2025-09-10 08:47:24 -07:00
parent e903f695c8
commit cda7e47ce7
2 changed files with 232 additions and 0 deletions
--- a/sgl-router/py_test/e2e/test_pd_router.py
+++ b/sgl-router/py_test/e2e/test_pd_router.py
@@ -0,0 +1,232 @@
 import socket
 import subprocess
 import time
 from types import SimpleNamespace
 from typing import Optional
 import pytest
 import requests
 from sglang.test.run_eval import run_eval
 def _find_available_port() -> int:
    with socket.socket(socket.AF_INET, socket.SOCK_STREAM) as s:
        s.bind(("127.0.0.1", 0))
        return s.getsockname()[1]
 def _wait_health(url: str, timeout: float = 180.0) -> None:
    start = time.perf_counter()
    with requests.Session() as session:
        while time.perf_counter() - start < timeout:
            try:
                r = session.get(f"{url}/health", timeout=5)
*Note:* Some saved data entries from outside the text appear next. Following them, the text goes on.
(** What a successful [recordEvent] does: nothing, or it stores the record. *)
Lemma recordEvent_Ok e m r m' :
  recordEvent e m = (Ok r, m') ->
  snapshot m = None /\ validateEvent (term m) e = Ok e /\
  match r with
  | idempotent => m' = m /\ om_get (events m) (e_id e) = Some e
  | accepted =>
      m' = set_events (om_set (events m) (e_id e) e) m /\
      match om_get (events m) (e_id e) with
      | Some previous => e_revision previous < e_revision e
      | None => Z.of_nat (length (events m)) < MAX_EVENT_IDS
      end
  end.
Proof.
  intros H. unfold recordEvent in H. minv H. breflect.
  match goal with H : is_finalized m = false |- _ => apply is_finalized_false in H end.
  match goal with H : validateEvent _ _ = Ok ?x |- _ =>
    destruct (validateEvent_parses _ _ _ H) as [-> _] end.
  match goal with H : _ = (Ok r, m') |- _ => rename H into Hset end.
  split; [done|]. split; [done|].
  destruct (om_get (events m) (e_id e)) as [prev|] eqn:Eg.
  - destruct (_ && _) eqn:Es; minv Hset.
    + apply andb_prop in Es as [_ Es]. unfold same_canonicalRecord in Es. breflect. subst. done.
    + breflect. split; [done|]. lia.
  - minv Hset. breflect. split; [done|]. lia.
Qed.

Lemma recordEvent_ok e m r m' : annual_ok m -> recordEvent e m = (Ok r, m') -> annual_ok m'.
Proof.
  intros Hinv H. destruct (recordEvent_Ok e m r m' H) as (Hsn & Hv & Hr).
  destruct r; destruct Hr as [-> Hr]; [|done].
  destruct (unfinalized_ok m Hinv Hsn) as (Z1 & Z2 & Z3 & Z4).
  destruct (ao_journal _ Hinv) as [Hnd Hlen Hall]. split; cbn; try apply Hinv.
  - destruct (ao_books _ Hinv). by split.
  - split; cbn.
    + by apply om_set_NoDup.
    + rewrite om_length_set. unfold om_has. destruct (om_get _ _); lia.
    + intros k x [[-> ->]|Hin]%om_set_In; [done|]. by apply Hall.
  - unfold snapshot_ok. cbn. by rewrite Hsn.
Qed.

Lemma finalize_Ok t b m s m' :
  finalize t b m = (Ok s, m') ->
  snapshot m = None /\ b = true /\ maturitySeconds m <= t /\ custodyBlocked m = false /\
  accountableRaw m <= actualCustodyRaw m /\ foldM event_final tt (events m).*2 = Ok tt /\
  exists al, journal_allocation m = Ok al /\ s = Snapshot al (accountableRaw m) /\
    m' = set_remainingDrPoolRaw (al_drPoolRaw al) (set_remainingPtPoolRaw (al_ptPoolRaw al) (set_snapshot (Some s) m)).
Proof.
  intros H. unfold finalize in H. call_inv H.
  match goal with H : is_finalized m = false |- _ => apply is_finalized_false in H as Hsn end.
  unfold obligation in *. rewrite Hsn in *.
  match goal with H : foldM _ _ _ = Ok ?x |- _ => destruct x end.
  split_and!; try done. match goal with H : previewAllocation m = Ok ?x |- _ => exists x end.
  split; [|done]. unfold journal_allocation, previewAllocation in *. cbn. by rewrite Hsn in *.
Qed.

Lemma finalize_ok t b m s m' : annual_ok m -> finalize t b m = (Ok s, m') -> annual_ok m'.
Proof.
  intros Hinv H. destruct (finalize_Ok t b m s m' H) as (Hsn & _ & _ & _ & _ & _ & al & Hal & -> & ->).
  destruct (unfinalized_ok m Hinv Hsn) as (Z1 & Z2 & Z3 & Z4).
  split; cbn; try apply Hinv.
  - destruct (ao_books _ Hinv). by split.
  - by apply (journal_ok_frame m); [apply Hinv|..].
  - unfold snapshot_ok. cbn. rewrite Z1, Z2. split; [by rewrite <- Hal; apply allocation_frame|].
    rewrite !floor_share_zero. split; [done|]. lia.
Qed.

Lemma annual_previewRedemption_Ok id side raw m pay m' :
  previewRedemption id side raw m = (Ok pay, m') ->
  m' = m /\ exists a s, om_get (accounts m) id = Some a /\ snapshot m = Some s /\ u64 raw /\ 0 < raw /\
    raw <= side_raw side a /\
    pay = match side with
          | pt => payout (al_ptPoolRaw (sn_allocation s)) (supplyDenominatorRaw s) (redeemedPtClaimsRaw m) raw
          | dr => payout (al_drPoolRaw (sn_allocation s)) (supplyDenominatorRaw s) (redeemedDrClaimsRaw m) raw
          end.
Proof.
  intros H. unfold previewRedemption in H. call_inv H.
  destruct (snapshot m) as [s|] eqn:Es; [|done].
  match goal with H : _ = (Ok pay, m') |- _ => rename H into Hp end. minv Hp. breflect.
  match goal with H : _ = (Ok pay, m') |- _ => rename H into Hp end.
  destruct (supplyDenominatorRaw s =? 0) eqn:Ed; injection Hp as <- <-; breflect;
    (split; [done|]); eexists _, s; (split; [eassumption|]); split_and!; try done; try auto;
    unfold payout, floor_share; rewrite ?Ed; [|by destruct side].
  destruct side; by rewrite !Zquot_0_r.
Qed.

(** The two sides of a finalized series in one notation. *)
Definition side_pool (side : AnnualClaimSide) m s : pool_state :=
  match side with pt => pt_pool_of m s | dr => dr_pool_of m s end.
Definition other_side (side : AnnualClaimSide) : AnnualClaimSide :=
  match side with pt => dr | dr => pt end.
Definition side_supply (side : AnnualClaimSide) m : Z :=
  match side with pt => ptSupplyRaw m | dr => drSupplyRaw m end.
Definition side_remaining (side : AnnualClaimSide) m : Z :=
  match side with pt => remainingPtPoolRaw m | dr => remainingDrPoolRaw m end.

(** The state a redemption of [raw] claims for [pay] leaves. *)
Definition redeemed_state (side : AnnualClaimSide) id (a : AnnualAccountState) raw pay m : Model :=
  set_actualCustodyRaw (actualCustodyRaw m - pay)
    (set_accounts (om_set (accounts m) id
        (set_collateralRaw (collateralRaw a + pay) (set_side_raw side (side_raw side a - raw) a)))
      (match side with
       | pt => set_remainingPtPoolRaw (remainingPtPoolRaw m - pay)
                 (set_redeemedPtClaimsRaw (redeemedPtClaimsRaw m + raw) (set_ptSupplyRaw (ptSupplyRaw m - raw) m))
       | dr => set_remainingDrPoolRaw (remainingDrPoolRaw m - pay)
                 (set_redeemedDrClaimsRaw (redeemedDrClaimsRaw m + raw) (set_drSupplyRaw (drSupplyRaw m - raw) m))
       end)).

Lemma redeem_Ok id side raw z m pay m' :
  redeem id side raw z m = (Ok pay, m') ->
  exists a s, om_get (accounts m) id = Some a /\ snapshot m = Some s /\ 0 < raw /\
    raw <= side_raw side a /\ pay = (pool_redeem (side_pool side m s) raw).1 /\
    pay <= side_remaining side m /\ u64 (collateralRaw a + pay) /\ obligation m <= actualCustodyRaw m /\
    m' = redeemed_state side id a raw pay m.
Proof.
  intros H. unfold redeem in H. minv H.
  repeat first
    [ found requireAccount_Ok as [-> ?] | found checkedRaw_Ok as (-> & ? & ?) | found addU64_Ok as (-> & ?)
    | found requireCustodyAvailable_Ok as (-> & ? & ?) ].
  found annual_previewRedemption_Ok as (-> & a' & s & Ha & Hs & _ & Hraw & Hle & Hpay).
  assert (a' = a) as -> by congruence.
  exists a, s.
  destruct side;
    (match goal with H : _ m = (Ok _, ?x), K : assign_account id _ ?x = _ |- _ => call_inv H end);
    split_and!; try done; auto.
Qed.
                if r.status_code == 200:
                    return
            except requests.RequestException:
                pass
            time.sleep(1)
    raise TimeoutError(f"Service at {url} failed to become healthy in time")
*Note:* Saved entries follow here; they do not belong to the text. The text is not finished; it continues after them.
(* ===== verification/Json.v ===== *)
(** * JSON values as the services inspect them

    A value [JSON.parse] returns, with the operations the source applies to
    such [unknown] values: property access, [Object.keys], [typeof] tests,
    [String(value)], array [sort] and [join], and the base58 and base64 tests.
    Strings are JavaScript strings (Utf8).  The fields of an object are in the
    order of [Object.entries]; a parsed object has each key once. *)
From S2P Require Import Prelude Js Utf8.
Open Scope Z_scope.

(** An integer, or any other number by the text [String] gives for it: no
    check of the source looks at the value of a number that is no integer. *)
Inductive number := Int (z : Z) | OtherNumber (text : js_string).
#[global] Instance number_eq_dec : EqDecision number. Proof. solve_decision. Defined.

#[local] Unset Elimination Schemes.
Inductive json :=
  | JNull
  | JBool (b : bool)
  | JNum (n : number)
  | JStr (s : js_string)
  | JArr (l : list json)
  | JObj (fields : list (js_string * json)).

#[local] Set Elimination Schemes.

(** Induction that reaches the elements of arrays and the fields of objects. *)
Section json_induction.
Context (P : json -> Prop) (HNull : P JNull) (HBool : forall b, P (JBool b)) (HNum : forall n, P (JNum n))
  (HStr : forall s, P (JStr s)) (HArr : forall l, Forall P l -> P (JArr l))
  (HObj : forall fields, Forall (fun f : js_string * json => P f.2) fields -> P (JObj fields)).
Fixpoint json_induction (v : json) : P v :=
  match v with
  | JNull => HNull
  | JBool b => HBool b
  | JNum n => HNum n
  | JStr s => HStr s
  | JArr l => HArr l ((fix go l := match l return Forall P l with
                                   | [] => Forall_nil_2 P
                                   | x :: l' => Forall_cons_2 P x l' (json_induction x) (go l') end) l)
  | JObj fs => HObj fs ((fix go fs := match fs return Forall (fun f : js_string * json => P f.2) fs with
                                      | [] => Forall_nil_2 _
                                      | f :: fs' => Forall_cons_2 _ f fs' (json_induction f.2) (go fs') end) fs)
  end.
End json_induction.

(** ** Properties of objects *)

(** [item[key]] of an object's own properties; [None] is [undefined]. *)
Fixpoint own_field (fields : list (js_string * json)) (key : js_string) : option json :=
  match fields with
  | [] => None
  | (k, v) :: rest => if bool_decide (k = key) then Some v else own_field rest key
  end.
Definition prop (fields : list (js_string * json)) (key : string) : option json := own_field fields (text key).
Definition has (fields : list (js_string * json)) (key : string) : bool :=
  match prop fields key with Some _ => true | None => false end.

(** [value === 'text'] *)
Definition is_text (v : option json) (s : string) : bool :=
  match v with Some (JStr t) => bool_decide (t = text s) | _ => false end.
Definition is_int (v : option json) (n : Z) : bool :=
  match v with Some (JNum (Int z)) => z =? n | _ => false end.

(** ** [keys.sort().join(',')] *)

Fixpoint js_leb (a b : js_string) : bool :=
  match a, b with
  | [], _ => true
  | _ :: _, [] => false
  | x :: a', y :: b' => (x <? y) || ((x =? y) && js_leb a' b')
  end.
Fixpoint js_insert (x : js_string) (l : list js_string) : list js_string :=
  match l with [] => [x] | y :: l' => if js_leb x y then x :: y :: l' else y :: js_insert x l' end.
Definition js_sort (l : list js_string) : list js_string := foldr js_insert [] l.

Fixpoint js_join (sep : js_string) (l : list js_string) : js_string :=
  match l with [] => [] | [x] => x | x :: l' => x ++ sep ++ js_join sep l' end.

Lemma js_insert_perm x l : js_insert x l ≡ₚ x :: l.
Proof.
  induction l as [|y l IH]; simpl; [done|]. destruct (js_leb x y); [done|]. rewrite IH. apply Permutation_swap.
Qed.
Lemma js_sort_perm l : js_sort l ≡ₚ l.
Proof. induction l as [|x l IH]; simpl; [done|]. by rewrite js_insert_perm, IH. Qed.

(** ** [String(value)] *)

Definition int_text (z : Z) : js_string :=
  if z <? 0 then text "-" ++ (ascii_Z <$> toString (- z)) else ascii_Z <$> toString z.

(** A number's text has no zero unit, and only it has that text. *)
Lemma toString_head n u : 0 <= n -> head (ascii_Z <$> toString n) = Some u -> 48 <= u <= 57.
Proof.
  intros Hn. destruct (toString_spec n Hn) as [_ Hd]. destruct (toString n) as [|c l]; [done|].
  intros [= <-]. apply andb_prop in Hd as [_ Hd]. cbn in Hd. unfold is_digit in Hd. lia.
Qed.
Lemma int_text_inj a b : int_text a = int_text b -> a = b.
Proof.
  assert (forall n k l, 0 <= n -> ascii_Z <$> toString n = 45 :: l -> k = n) as Hsign.
  { intros n k l Hn E. exfalso. pose proof (toString_head n 45 Hn) as Hh. rewrite E in Hh. specialize (Hh eq_refl). lia. }
  unfold int_text. destruct (Z.ltb_spec a 0), (Z.ltb_spec b 0); intros E.
  - injection E as E. apply ascii_Z_fmap_inj in E. pose proof (toString_spec (- a)) as [Ha _]; [lia|].
    pose proof (toString_spec (- b)) as [Hb _]; [lia|]. rewrite E in Ha. lia.
  - symmetry in E. by eapply Hsign in E.
  - symmetry. by eapply Hsign in E.
  - apply ascii_Z_fmap_inj in E. pose proof (toString_spec a) as [Ha _]; [lia|].
    pose proof (toString_spec b) as [Hb _]; [lia|]. rewrite E in Ha. lia.
Qed.
Lemma toString_nonzero n : 0 <= n -> 0 ∉ ascii_Z <$> toString n.
Proof.
  intros Hn. destruct (toString_spec n Hn) as [_ Hd]. apply andb_prop in Hd as [_ Hd].
  intros (c & Hc & Hi)%list_elem_of_fmap. eapply forallb_forall in Hd; [|by apply list_elem_of_In].
  unfold is_digit in Hd. lia.
Qed.
Lemma int_text_nonzero z : 0 ∉ int_text z.
Proof.
  unfold int_text. destruct (Z.ltb_spec z 0); [|by apply toString_nonzero].
  intros [Hm|Hm]%elem_of_app; [|by apply toString_nonzero in Hm; [|lia]]. apply list_elem_of_singleton in Hm. discriminate.
Qed.

Fixpoint js_String (v : json) : js_string :=
  match v with
  | JNull => text "null"
  | JBool b => text (if b then "true" else "false")
  | JNum (Int z) => int_text z
  | JNum (OtherNumber t) => t
  | JStr s => s
  | JArr l => js_join (text ",") (map (fun x => match x with JNull => [] | _ => js_String x end) l)
  | JObj _ => text "[object Object]"
  end.

(** ** Character classes *)

Definition between (a b u : Z) : bool := (a <=? u) && (u <=? b).
(** [[1-9A-HJ-NP-Za-km-z]] *)
Definition is_base58 (u : Z) : bool :=
  between 49 57 u || between 65 72 u || between 74 78 u || between 80 90 u || between 97 107 u || between 109 122 u.
(** [[A-Za-z0-9+/]] *)
Definition is_base64 (u : Z) : bool :=
  between 65 90 u || between 97 122 u || between 48 57 u || (u =? 43) || (u =? 47).

Definition len (s : js_string) : Z := Z.of_nat (length s).
(** A base58 text of [lo] to [hi] characters. *)
Definition base58_text (lo hi : Z) (v : json) : bool :=
  match v with JStr s => forallb is_base58 s && between lo hi (len s) | _ => false end.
 def _detect_ib_device() -> Optional[str]:
    """Return first active IB device name (e.g., mlx5_0) or None if unavailable."""
    # Fast check that ibv_devinfo exists
    try:
        subprocess.run(
            ["ibv_devinfo", "-l"],
            stdout=subprocess.DEVNULL,
            stderr=subprocess.DEVNULL,
            timeout=1,
        )
    except (FileNotFoundError, subprocess.TimeoutExpired):
        return None
    for i in range(12):
        dev = f"mlx5_{i}"
        try:
            res = subprocess.run(
                ["ibv_devinfo", dev],
                capture_output=True,
                text=True,
                timeout=2,
            )
            if res.returncode == 0 and ("state:" in res.stdout):
                for line in res.stdout.splitlines():
                    if "state:" in line and "PORT_ACTIVE" in line:
                        return dev
        except Exception:
            pass
    return None
 def _popen_launch_prefill_worker(
    model: str,
    bootstrap_port: int,
    ib_device: Optional[str] = None,
    base_gpu_id: int = 0,
 ) -> SimpleNamespace:
    port = _find_available_port()
    url = f"http://127.0.0.1:{port}"
    cmd = [
        "python3",
        "-m",
        "sglang.launch_server",
        "--model-path",
        model,
        "--disaggregation-mode",
        "prefill",
        "--host",
        "127.0.0.1",
        "--port",
        str(port),
        "--disaggregation-bootstrap-port",
        str(bootstrap_port),
        "--base-gpu-id",
        str(base_gpu_id),
    ]
    if ib_device:
        cmd += ["--disaggregation-ib-device", ib_device]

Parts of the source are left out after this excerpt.